I am obsessed with anything related to the surreal, the imaginary, the impossible, the illusion. I see the ‘real’ world as finite, while the ‘surreal’ is infinite and full of potential. I initially drew inspiration from Surrealist painters and photographers. The artistic practice of these early inspirations were crucial for the concepts I use in my work. These artists made me think differently, made me question art in general. Later influences include the short film An Andalusian Dog, the surreal collages of Eugenia Loli, the provocative digital manipulations of Johnny Smith, and the combo photos of Stephen McMennamy. Literature-wise, I am fascinated with Boris Vian’s surreal book L’Écume Des Jours (Froth on the Daydream), and Stephen LaBerge’s Lucid Dreaming.
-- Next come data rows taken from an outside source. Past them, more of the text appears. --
Lemma X10_rollover_seals_the_file_witness :
  (newSegment sample_reopened =
     Some (Ok 2%nat, state_after newSegment sample_reopened) ∧
   WAL.tail (wal sample_reopened) =
     Some (mkFMMAP "/var/wal/00000000000000000002_END.wal" false)) ∧
  ∃ content,
    files sample_reopened
      !! file_name (mkFMMAP "/var/wal/00000000000000000002_END.wal" false) =
      Some content ∧
    files (state_after newSegment sample_reopened)
      !! Replace
           (file_name (mkFMMAP "/var/wal/00000000000000000002_END.wal" false))
           END_EXT EmptyString = Some content ∧
    is_Some (files (state_after newSegment sample_reopened)
               !! tail_file (WAL.path (wal sample_reopened))
                    (int64 (WAL.lastIndex (wal sample_reopened) + 1))) ∧
    (file_name (mkFMMAP "/var/wal/00000000000000000002_END.wal" false) ≠
       Replace
         (file_name (mkFMMAP "/var/wal/00000000000000000002_END.wal" false))
         END_EXT EmptyString →
     file_name (mkFMMAP "/var/wal/00000000000000000002_END.wal" false) ≠
       tail_file (WAL.path (wal sample_reopened))
         (int64 (WAL.lastIndex (wal sample_reopened) + 1)) →
     files (state_after newSegment sample_reopened)
       !! file_name (mkFMMAP "/var/wal/00000000000000000002_END.wal" false) =
       None) ∧
    (∀ name,
       name ≠
         file_name (mkFMMAP "/var/wal/00000000000000000002_END.wal" false) →
       name ≠
         Replace
           (file_name (mkFMMAP "/var/wal/00000000000000000002_END.wal" false))
           END_EXT EmptyString →
       name ≠ tail_file (WAL.path (wal sample_reopened))
                (int64 (WAL.lastIndex (wal sample_reopened) + 1)) →
       files (state_after newSegment sample_reopened) !! name =
         files sample_reopened !! name) ∧
    (∀ q seg, heap sample_reopened !! q = Some seg →
              heap (state_after newSegment sample_reopened) !! q = Some seg).
Proof.
  assert (H1 : newSegment sample_reopened =
               Some (Ok 2%nat, state_after newSegment sample_reopened))
    by (vm_compute; reflexivity).
  assert (H2 : WAL.tail (wal sample_reopened) =
               Some (mkFMMAP "/var/wal/00000000000000000002_END.wal" false))
    by reflexivity.
  exact (conj (conj H1 H2)
           (X10_rollover_seals_the_file sample_reopened 2%nat _ _ H1 H2)).
Defined.

(** Property X11. After a rollover the segment of the previous tail still
    has the path with [_END], under which no file is left. So a [Read] of
    its index (now below [lastIndex], and not in the cache) does not return
    the bytes that were written to it, which lie under the sealed name: it
    creates an empty file under the old name and returns no bytes. *)
Theorem X11_Read_after_rollover (s : Sys) (p : nat) (s1 : Sys) (h : FMMAP)
    (k q : nat) (seg : Segment.t) :
  newSegment s = Some (Ok p, s1) →
  live s → ordered s →
  - 2 ^ 63 <= WAL.lastIndex (wal s) < max_int →
  WAL.tail (wal s) = Some h →
  WAL.segments (wal s) !! k = Some q → heap s !! q = Some seg →
  Segment.path seg = file_name h →
  Segment.index seg = WAL.lastIndex (wal s) →
  file_name h ≠ Replace (file_name h) END_EXT EmptyString →
  file_name h ≠ tail_file (WAL.path (wal s)) (WAL.lastIndex (wal s) + 1) →
  (lru_Get (Itoa (WAL.lastIndex (wal s))) (WAL.cache (wal s))).1 = None →
  faults s1 (ticks s1) = false → faults s1 (S (ticks s1)) = false →
  ∃ content s2,
    files s !! file_name h = Some content ∧
    files s1 !! Replace (file_name h) END_EXT EmptyString = Some content ∧
    Read (WAL.lastIndex (wal s)) s1 = Some (Ok (full []), s2) ∧
    files s2 !! file_name h = Some [].
Proof. apply Read_after_rollover. Qed.

Lemma X11_Read_after_rollover_witness :
  (newSegment sample_loaded =
     Some (Ok 2%nat, state_after newSegment sample_loaded) ∧
   live sample_loaded ∧ ordered sample_loaded ∧
   - 2 ^ 63 <= WAL.lastIndex (wal sample_loaded) < max_int ∧
   WAL.tail (wal sample_loaded) =
     Some (mkFMMAP "/var/wal/00000000000000000002_END.wal" false) ∧
   WAL.segments (wal sample_loaded) !! 1%nat = Some 1%nat ∧
   heap sample_loaded !! 1%nat =
     Some (Segment.mk "/var/wal/00000000000000000002_END.wal" 2 2
             [x07; x08]) ∧
   Segment.path
     (Segment.mk "/var/wal/00000000000000000002_END.wal" 2 2 [x07; x08]) =
     file_name (mkFMMAP "/var/wal/00000000000000000002_END.wal" false) ∧
   Segment.index
     (Segment.mk "/var/wal/00000000000000000002_END.wal" 2 2 [x07; x08]) =
     WAL.lastIndex (wal sample_loaded) ∧
   file_name (mkFMMAP "/var/wal/00000000000000000002_END.wal" false) ≠
     Replace (file_name (mkFMMAP "/var/wal/00000000000000000002_END.wal" false))
       END_EXT EmptyString ∧
   file_name (mkFMMAP "/var/wal/00000000000000000002_END.wal" false) ≠
     tail_file (WAL.path (wal sample_loaded))
       (WAL.lastIndex (wal sample_loaded) + 1) ∧
   (lru_Get (Itoa (WAL.lastIndex (wal sample_loaded)))
      (WAL.cache (wal sample_loaded))).1 = None ∧
   faults (state_after newSegment sample_loaded)
     (ticks (state_after newSegment sample_loaded)) = false ∧
   faults (state_after newSegment sample_loaded)
     (S (ticks (state_after newSegment sample_loaded))) = false) ∧
  ∃ content s2,
    files sample_loaded
      !! file_name (mkFMMAP "/var/wal/00000000000000000002_END.wal" false) =
      Some content ∧
    files (state_after newSegment sample_loaded)
      !! Replace
           (file_name (mkFMMAP "/var/wal/00000000000000000002_END.wal" false))
           END_EXT EmptyString = Some content ∧
    Read (WAL.lastIndex (wal sample_loaded))
      (state_after newSegment sample_loaded) = Some (Ok (full []), s2) ∧
    files s2
      !! file_name (mkFMMAP "/var/wal/00000000000000000002_END.wal" false) =
      Some [].
Proof.
  assert (H1 : newSegment sample_loaded =
               Some (Ok 2%nat, state_after newSegment sample_loaded))
    by (vm_compute; reflexivity).
  assert (H2 : live sample_loaded).
  { unfold live. simpl. repeat constructor; eexists; reflexivity. }
  assert (H3 : ordered sample_loaded).
  { split; change (indices sample_loaded) with [1; 2].
    - repeat (apply increasing_cons;
              [repeat (constructor; [lia|]); constructor|]).
      apply increasing_nil.
    - simpl. repeat (constructor; [lia|]). constructor. }
  assert (H4 : - 2 ^ 63 <= WAL.lastIndex (wal sample_loaded) < max_int)
    by (simpl; unfold max_int; lia).
  assert (H5 : WAL.tail (wal sample_loaded) =
               Some (mkFMMAP "/var/wal/00000000000000000002_END.wal" false))
    by reflexivity.
  assert (H6 : WAL.segments (wal sample_loaded) !! 1%nat = Some 1%nat)
    by reflexivity.
  assert (H7 : heap sample_loaded !! 1%nat =
               Some (Segment.mk "/var/wal/00000000000000000002_END.wal" 2 2
                       [x07; x08])) by reflexivity.
  assert (H8 : Segment.path
                 (Segment.mk "/var/wal/00000000000000000002_END.wal" 2 2
                    [x07; x08]) =
               file_name
                 (mkFMMAP "/var/wal/00000000000000000002_END.wal" false))
    by reflexivity.
  assert (H9 : Segment.index
                 (Segment.mk "/var/wal/00000000000000000002_END.wal" 2 2
                    [x07; x08]) = WAL.lastIndex (wal sample_loaded))
    by reflexivity.
  assert (H10 : file_name
                  (mkFMMAP "/var/wal/00000000000000000002_END.wal" false) ≠
                Replace
                  (file_name
                     (mkFMMAP "/var/wal/00000000000000000002_END.wal" false))
                  END_EXT EmptyString) by (vm_compute; discriminate).
  assert (H11 : file_name
                  (mkFMMAP "/var/wal/00000000000000000002_END.wal" false) ≠
                tail_file (WAL.path (wal sample_loaded))
                  (WAL.lastIndex (wal sample_loaded) + 1))
    by (vm_compute; discriminate).
  assert (H12 : (lru_Get (Itoa (WAL.lastIndex (wal sample_loaded)))
                   (WAL.cache (wal sample_loaded))).1 = None) by reflexivity.
  assert (H13 : faults (state_after newSegment sample_loaded)
                  (ticks (state_after newSegment sample_loaded)) = false)
    by (vm_compute; reflexivity).
  assert (H14 : faults (state_after newSegment sample_loaded)
                  (S (ticks (state_after newSegment sample_loaded))) = false)
    by (vm_compute; reflexivity).
  exact (conj (conj H1 (conj H2 (conj H3 (conj H4 (conj H5 (conj H6 (conj H7
                 (conj H8 (conj H9 (conj H10 (conj H11 (conj H12
                    (conj H13 H14)))))))))))))
           (X11_Read_after_rollover sample_loaded 2%nat _ _ 1%nat 1%nat _
              H1 H2 H3 H4 H5 H6 H7 H8 H9 H10 H11 H12 H13 H14)).
Defined.

(** ** The sweep at its edges *)

(** Property X12. With a negative low mark a sweep never ends in silence:
    on a WAL without segments it panics at once, indexing [segments] at
    [-1]; and on any WAL, if it returns then it has printed the error of a
    removal that failed. *)
Theorem X12_sweep_with_negative_lowMark :
  (∀ s, WAL.lowMark (wal s) < 0 → WAL.segments (wal s) = [] →
        cleanLog s = None) ∧
  (∀ s s', WAL.lowMark (wal s) < 0 → cleanLog s = Some (tt, s') →
           console s' ≠ console s).
Proof. split; [apply cleanLog_negative_empty | apply cleanLog_negative]. Qed.

Lemma X12_sweep_with_negative_lowMark_witness :
  (WAL.lowMark (wal (with_wal (λ w, WAL.mk (WAL.path w) [] None (WAL.d w) (-1)
                                      0 (WAL.cache w)) sample_fresh)) < 0 ∧
   WAL.segments (wal (with_wal (λ w, WAL.mk (WAL.path w) [] None (WAL.d w)
                                       (-1) 0 (WAL.cache w)) sample_fresh)) =
     [] ∧
   WAL.lowMark (wal (sample_sweep (-1) (λ n, Nat.eqb n 2))) < 0 ∧
   cleanLog (sample_sweep (-1) (λ n, Nat.eqb n 2)) =
     Some (tt, state_after cleanLog (sample_sweep (-1) (λ n, Nat.eqb n 2)))) ∧
  cleanLog (with_wal (λ w, WAL.mk (WAL.path w) [] None (WAL.d w) (-1) 0
                             (WAL.cache w)) sample_fresh) = None ∧
  console (state_after cleanLog (sample_sweep (-1) (λ n, Nat.eqb n 2))) ≠
    console (sample_sweep (-1) (λ n, Nat.eqb n 2)).
Proof.
  assert (H1 : WAL.lowMark
                 (wal (with_wal (λ w, WAL.mk (WAL.path w) [] None (WAL.d w)
                                        (-1) 0 (WAL.cache w)) sample_fresh))
               < 0) by (simpl; lia).
  assert (H2 : WAL.segments
                 (wal (with_wal (λ w, WAL.mk (WAL.path w) [] None (WAL.d w)
                                        (-1) 0 (WAL.cache w)) sample_fresh)) =
               []) by reflexivity.
  assert (H3 : WAL.lowMark (wal (sample_sweep (-1) (λ n, Nat.eqb n 2))) < 0)
    by (simpl; lia).
  assert (H4 : cleanLog (sample_sweep (-1) (λ n, Nat.eqb n 2)) =
               Some (tt, state_after cleanLog
                           (sample_sweep (-1) (λ n, Nat.eqb n 2))))
    by (vm_compute; reflexivity).
  refine (conj (conj H1 (conj H2 (conj H3 H4))) (conj _ _)).
  - exact (proj1 X12_sweep_with_negative_lowMark _ H1 H2).
  - exact (proj2 X12_sweep_with_negative_lowMark _ _ H3 H4).
Defined.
My USP is that I use photos taken exclusively by myself. This makes my art 100% unique. When I have an idea for a new photomontage, I check my portfolio of images on my laptop. I have thousands of photos taken during travels, of landscapes and friends and family. I usually combine two photos together but don’t always have both photos already in my collection of images. For example, when I came up with the idea for my artwork ‘Intimasea’, I already had the photo of the beach in the Bahamas taken in 2007 but didn’t have a photo of a stomach. So I took a photo of my belly and transferred it to my laptop to start putting both photos together. My work contains a lot of ‘bodyscapes’. I enjoy combining human body parts with natural landscapes because I see an interesting relationship there. I see the human body as a landscape. Lips are but delicate hills, tongues are winding paths, eyelashes are forests, hair is lots of tiny waves of an ocean, hands are soft and warm like sand.